Si ces difficultés budgétaires des villes ne sont pas nouvelles, elles touchaient jusqu’ici principalement les villes de petite taille, pauvres ou dirigées par des gestionnaires incompétents. Aujourd’hui, même de grandes villes comme Chicago, Houston ou San Francisco notamment, sont en proie à de graves difficultés financières.


Du lundi au vendredi + le dimanche, recevez gratuitement les analyses et décryptages de nos experts pour un autre regard sur l’actualité. Abonnez-vous dès aujourd’hui !

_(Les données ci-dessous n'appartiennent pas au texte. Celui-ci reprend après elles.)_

(* ===== verification/NetworkNode.v ===== *)
(** * The peer-to-peer node of the gateway

    The state directory of a node (crates/gateway-p2p/src/lib.rs): its lock file, its
    identity seed, start and stop of the runtime, the events that the synchronisation
    receives from it and the description of it that is served.  The network crate itself
    ([wattswarm_network_substrate] and the transport crates) is an interface.

    The file system has the contents of the files by path; every access can fail.  Other
    files of the state directory belong to the network crate and are not modelled.  The code
    of the start and of the destructor is a sequence of single accesses ([Proc]), because
    several gateways may be started, stopped and killed at the same time: [site_step]
    interleaves the accesses of any number of them in any order. *)

From S2P Require Import Prelude Str External GwValue Contracts GwModels Verify Identity.

(** ** The network crate *)

Class Namespace := {
  TopicNamespace : Type;
  (** [namespace.network = name] *)
  set_network : string -> TopicNamespace -> TopicNamespace;
}.

Record SubstrateConfig `{NS : Namespace} := {
  sb_namespace : TopicNamespace;
  sb_protocol_version : string;
  sb_listen_addrs : list string;
  sb_bootstrap_peers : list string;
  sb_max_established_per_peer : Z;
  sb_gossip_mesh_d : Z;
  sb_gossip_mesh_d_low : Z;
  sb_gossip_mesh_d_high : Z;
  sb_gossip_mesh_heartbeat_ms : Z;
  sb_gossip_mesh_max_transmit_size : Z;
  sb_max_backfill_events : Z;
  sb_max_backfill_events_hard_limit : Z;
  sb_control_request_timeout_ms : Z;
}.

(** [TrafficGuardPeerHealth], and what the gateway serves of it. *)
Record GatewayPeerHealth := {
  ph_peer : string;
  ph_score : Z;
  ph_blacklisted : bool;
  ph_reputation_tier : string;
  ph_quarantined : bool;
  ph_quarantine_remaining_ms : Z;
  ph_ban_remaining_ms : Z;
  ph_throttle_factor_percent : Z;
}.

Record NetworkRuntimeObservabilitySnapshot := {
  nb_nat_status : string;
  nb_nat_public_address : option string;
  nb_nat_confidence : Z;
  nb_relay_reservations : list string;
  nb_peer_health : list GatewayPeerHealth;
}.

Class Substrate `{SV : SerdeValue, NS : Namespace} := {
  substrate_default : SubstrateConfig;
  substrate_validate : SubstrateConfig -> result string ();
  SubstrateNode : Type;
  SubstrateRuntime : Type;
  (** [SubstrateNode::from_seed_bytes], [SubstrateRuntime::new] and
      [subscribe_scope(&SwarmScope::Global)] *)
  from_seed_bytes : nat -> SubstrateConfig -> string -> string -> result string SubstrateNode;
  substrate_start : nat -> SubstrateNode -> result string SubstrateRuntime;
  subscribe_global : nat -> SubstrateRuntime -> result string SubstrateRuntime;
  runtime_peer_id : SubstrateRuntime -> string;
  runtime_listen_addrs : SubstrateRuntime -> list string;
  runtime_observability : SubstrateRuntime -> NetworkRuntimeObservabilitySnapshot;
  (** [PeerTransportCapabilities::iroh_direct_default()] and the contact material, as JSON. *)
  iroh_direct_default : Value;
  local_contact_material : nat -> string -> string -> Z -> result string Value;
  (** Scopes and kinds of gossip. *)
  SwarmScope : Type;
  GossipKind : Type;
  SwarmScope_eq : EqDecision SwarmScope;
  GossipKind_eq : EqDecision GossipKind;
  Global : SwarmScope;
  Summaries : GossipKind;
  (** [ArtifactStore::ensure_layout] *)
  ensure_layout : nat -> string -> result string ();
}.
#[export] Existing Instances SwarmScope_eq GossipKind_eq.

(** The peer id of a node is a function of its seed, and the node keeps it. *)
Class SubstrateLaws `{SB : Substrate} := {
  peer_of_seed : string -> string;
  started_peer_id t1 t2 t3 config dir seed node runtime runtime' :
    from_seed_bytes t1 config dir seed = Ok node → substrate_start t2 node = Ok runtime →
    subscribe_global t3 runtime = Ok runtime' → runtime_peer_id runtime' = peer_of_seed seed;
}.
(* ===== verification/GwStore.v ===== *)
(** * Properties of the gateway's database

    Theorems about the statements of [GwDb]: the newest record of a node wins in
    whatever order records arrive, and the outbox hands every announcement out until
    it is acknowledged. *)

From stdpp Require Import sorting.
From S2P Require Import Prelude Str GwValue Contracts GwModels UiHub GwDb.

(** ** Runs of single statements *)

Section runs.
Context `{UJ : UiEventJson, GH : GwHost}.

(** Nothing but the clock, the sequences and the transaction view has moved. *)
Record quiet (w w' : GwWorld) : Prop := {
  qu_db : g_db w' = g_db w;
  qu_hub : g_hub w' = g_hub w;
  qu_bus : g_bus w' = g_bus w;
  qu_artifacts : g_artifacts w' = g_artifacts w;
  qu_wakeups : g_wakeups w' = g_wakeups w;
  qu_cursor : (g_cursor_seq w <= g_cursor_seq w')%Z;
  qu_outbox : (g_outbox_seq w <= g_outbox_seq w')%Z;
}.

(** Only the database, and the sequences, have moved. *)
Record only_db (w w' : GwWorld) : Prop := {
  od_hub : g_hub w' = g_hub w;
  od_bus : g_bus w' = g_bus w;
  od_artifacts : g_artifacts w' = g_artifacts w;
  od_wakeups : g_wakeups w' = g_wakeups w;
  od_cursor : (g_cursor_seq w <= g_cursor_seq w')%Z;
  od_outbox : (g_outbox_seq w <= g_outbox_seq w')%Z;
}.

À terme, cela pourrait menacer le pays tout entier sur le plan financier, tant l’ampleur que la crise pourrait prendre est grande. Les causes sont multiples, et l’on peut citer le changement climatique, le déclin de l’activité dans les centres-villes, la perte de fonds fédéraux et des engagements importants en matière de pensions de retraite. Les coupes budgétaires abondent dans de nombreuses villes des États-Unis alors que l’inflation persiste et que les mesures de relance liées à l’époque de la pandémie voient leur ampleur diminuer.

D’inquiétants précédents au XXᵉ siècle

De nombreuses villes des États-Unis ont été confrontées à des crises budgétaires au cours du siècle dernier, pour diverses raisons. Le plus souvent, ces difficultés financières survenaient après un ralentissement économique ou une forte baisse des recettes fiscales.

Les municipalités de Floride ont commencé à faire défaut en 1926 après l’effondrement qui a suivi un boom immobilier. Les défauts de paiement des municipalités étaient fréquents dans tout le pays dans les années 1930, durant la Grande Dépression. À mesure que le chômage augmentait, les dépenses sociales gonflaient et les recettes fiscales diminuaient.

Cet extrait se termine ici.